Authors: Devon A. Gaydos, Anna Petrasova, Richard C. Cobb and Ross K. Meentemeyer
Accepted: Philosophical Transactions of the Royal Society B: Biological Sciences
Abstract: Epidemiological models are powerful tools for evaluating scenarios and visualizing patterns of disease spread, especially when comparing intervention strategies. However, the technical skill required to synthesize and operate computational models frequently renders them beyond the command of the stakeholders who are most impacted by the results. Participatory modelling (PM) strives to restructure the power relationship between modellers and the stakeholders who rely on model insights by involving these stakeholders directly in model development and application; yet, a systematic literature review indicates little adoption of these techniques in epidemiology, especially plant epidemiology.

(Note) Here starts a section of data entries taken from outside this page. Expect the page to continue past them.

Lemma next_shorter s p rest : next s = Some (p, rest) → (String.length rest < String.length s)%nat.
Proof.
  destruct s as [|c [|d s]]; cbn; [done| |]; repeat case_match; intros [= <- <-]; cbn; try lia.
  match goal with H : CutSub _ _ = Some _ |- _ => apply CutSub_Some in H as -> end.
  rewrite length_append. cbn. lia.
Qed.

Definition keep {A} (a : A) : {b | a = b} := exist _ a eq_refl.

Equations? expandEnvStrict (s : string) : string * list string by wf (String.length s) lt :=
  expandEnvStrict s with keep (next s) => {
    | exist _ None _ := ("", [])
    | exist _ (Some (p, rest)) Hn :=
        let '(out, miss) := emit p in
        let '(out', miss') := expandEnvStrict rest in
        (out +:+ out', miss ++ miss') }.
Proof. by eapply next_shorter. Defined.

Lemma expand_None s : next s = None → expandEnvStrict s = ("", []).
Proof.
  intros Hn. simp expandEnvStrict. unfold expandEnvStrict_unfold_clause_1.
  by destruct (keep (next s)) as [[[p rest]|] E]; [congruence|].
Qed.

Lemma expand_Some s p rest :
  next s = Some (p, rest) →
  expandEnvStrict s = ((emit p).1 +:+ (expandEnvStrict rest).1, (emit p).2 ++ (expandEnvStrict rest).2).
Proof.
  intros Hn. rewrite (expandEnvStrict_equation_1 s). unfold expandEnvStrict_unfold_clause_1.
  destruct (keep (next s)) as [[[p' rest']|] E]; [|congruence].
  assert (p' = p ∧ rest' = rest) as [-> ->] by (split; congruence).
  by destruct (emit p), (expandEnvStrict rest).
Qed.

(** ** The YAML tree *)

Inductive nodeKind := DocumentNode | SequenceNode | MappingNode | ScalarNode | AliasNode.

Inductive node := mkNode {
  n_Kind : nodeKind;
  n_Tag : string;
  n_Style : Z;
  n_Value : string;
  n_Content : list node;
}.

We investigate the potential for PM to integrate stakeholder and researcher knowledge, using Phytophthora ramorum and the resulting disease sudden oak death as a case study. Recent introduction of a novel strain (European 1 or EU1) in southwestern Oregon has prompted significant concern and presents an opportunity for coordinated management to minimize regional pathogen impacts. Using a PM framework, we worked with local stakeholders to develop an interactive forecasting tool for evaluating landscape-scale control strategies. We find that model co-development has great potential to empower stakeholders in the design, development and application of epidemiological models for disease control.
This article is part of the theme issue “detection, forecasting and control of infectious disease epidemics: modelling outbreaks in humans, animals and plants. Part 2.